On s’y perd, c’est un grand bazar, une sorte de métalogue écologique comportant une palanquée de diagrammes, de rapports de terrain et d’expériences de pensée, des animations, des poèmes vidéo, des enregistrements sonores, des dessins, des collages… et nous invitant à une exploration personnelle. À chacun de tracer sa carte dans cet attirail, et de tirer enseignement de cette « apocalypse disséminée ». Face à la crise environnementale et au grand déni actuel, c’est un parti pris de lucidité salutaire, qui, pour toute conclusion, invite chacun à se construire une morale de l’attention au monde environnant.

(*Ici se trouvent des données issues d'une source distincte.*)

(* ===== verification/KVModel.v ===== *)
(** * models/kv.go: the sequential specification of the key/value service

    [KvModel] is what the linearizability checker compares histories with: the
    state of one key is a string, and [Step] says which output an operation
    may have in a state and which state it leaves.  [Partition] groups a
    history by key.  [kv_spec] is the whole service that results, a map from
    keys to the states of the per-key model. *)
From stdpp Require Import base tactics list gmap strings numbers sorting.
From S2P Require Import Prelude.
Open Scope Z_scope.
Open Scope go_scope.

(** [Op] is a [uint8]: 0 is get, 1 put, everything else append. *)
Record KvInput := mkKvInput { ki_Op : Z; ki_Key : string; ki_Value : string }.
Record KvOutput := mkKvOutput { ko_Value : string }.

Module KvModel.

Definition Init : string := "".

Definition Step (st : string) (inp : KvInput) (out : KvOutput) : bool * string :=
  if ki_Op inp =? 0 then (bool_decide (ko_Value out = st), st)
  else if ki_Op inp =? 1 then (true, ki_Value inp)
  else (true, st +:+ ki_Value inp).

(** The comparison [sort.Strings] uses, bytewise. *)
Definition string_le (s t : string) : Prop := String.leb s t = true.
#[export] Instance string_le_dec s t : Decision (string_le s t).
Proof. unfold string_le. apply _. Defined.

(** [Partition]: the map of slices the first loop fills, then the slices in
    the order of the sorted keys.  [merge_sort] stands for [sort.Strings]. *)
Definition group_by_key {A} (key : A → string) (history : list A) : gmap string (list A) :=
  foldl (λ m v, <[key v := map_get [] m (key v) ++ [v]]> m) ∅ history.

Definition Partition {A} (key : A → string) (history : list A) : list (list A) :=
  let m := group_by_key key history in
  (λ k, map_get [] m k) <$> merge_sort string_le (map_to_list m).*1.

(** The text an operation is shown with. *)
Definition DescribeOperation (inp : KvInput) (out : KvOutput) : string :=
  if ki_Op inp =? 0 then "get('" +:+ ki_Key inp +:+ "') -> '" +:+ ko_Value out +:+ "'"
  else if ki_Op inp =? 1 then "put('" +:+ ki_Key inp +:+ "', '" +:+ ki_Value inp +:+ "')"
  else if ki_Op inp =? 2 then "append('" +:+ ki_Key inp +:+ "', '" +:+ ki_Value inp +:+ "')"
  else "<invalid>".

End KvModel.

(** The service as one map: an operation with its output is a step when the
    model of its key allows it; the other keys keep their state. *)
Definition kv_spec (m m' : gmap string string) (inp : KvInput) (out : KvOutput) : Prop :=
  ∃ st', KvModel.Step (map_get KvModel.Init m (ki_Key inp)) inp out = (true, st') ∧
    map_get KvModel.Init m' (ki_Key inp) = st' ∧
    ∀ k, k ≠ ki_Key inp → m' !! k = m !! k.

(** A sequential execution of the service. *)
Inductive kv_execution : gmap string string → list (KvInput * KvOutput) → gmap string string → Prop :=
| kv_exec_nil m : kv_execution m [] m
| kv_exec_cons m m1 m2 inp out es :
    kv_spec m m1 inp out → kv_execution m1 es m2 → kv_execution m ((inp, out) :: es) m2.

Lemma kv_execution_snoc m es m1 inp out m2 :
  kv_execution m es m1 → kv_spec m1 m2 inp out → kv_execution m (es ++ [(inp, out)]) m2.
Proof.
  induction 1 as [|m ma mb i o es Hs _ IH]; intros; cbn; econstructor; eauto using kv_exec_nil.
Qed.

(** ** Partition *)

Lemma group_by_key_lookup {A} (key : A → string) history k :
  map_get [] (KvModel.group_by_key key history) k = filter (λ v, key v = k) history.
Proof.
  unfold KvModel.group_by_key. induction history as [|v history IH] using rev_ind; [done|].
  rewrite foldl_app, filter_app, filter_cons, filter_nil. cbn.
  unfold map_get in *. destruct (decide (key v = k)) as [->|Hne].
  - rewrite lookup_insert_eq. cbn. by rewrite IH.
  - rewrite lookup_insert_ne by done. by rewrite IH, app_nil_r.
Qed.

Lemma group_by_key_dom {A} (key : A → string) history k :
  k ∈ dom (KvModel.group_by_key key history) ↔ ∃ v, v ∈ history ∧ key v = k.
Proof.
  unfold KvModel.group_by_key. induction history as [|v history IH] using rev_ind.
  - cbn. set_solver.
  - rewrite foldl_app. cbn. rewrite dom_insert. set_solver.
Qed.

À la suite de Donna Haraway et de son « féminisme spéculatif », un champ de recherches nouveau associe sciences naturelles et sciences sociales pour approcher la notion d’Anthropocène. À cette fin, Anna L. Tsing et sa bande (elles sont trois anthropologues et une architecte) se sont donné comme maître mot la féralité, en conférant une grande extension à cette notion. Si l’Anthropocène désigne la pleine période de l’humain devenu force géologique, la féralité est son principal attribut. Est féral l’être vivant (plante, animal ou bactérie) qui, ni domestique ni sauvage, est supposé servir l’humain (ses lois, ses capitaux, ses empiricités…) mais qui, loin de se conformer à cette fin, échappe à tout contrôle. Avec le développement du capitalisme et de la colonisation, Gaïa est tout entière tatouée par les féralités. Proliférations, débordements, fuites, ruptures, changements d’états, irréversibilités… les systèmes déraillent.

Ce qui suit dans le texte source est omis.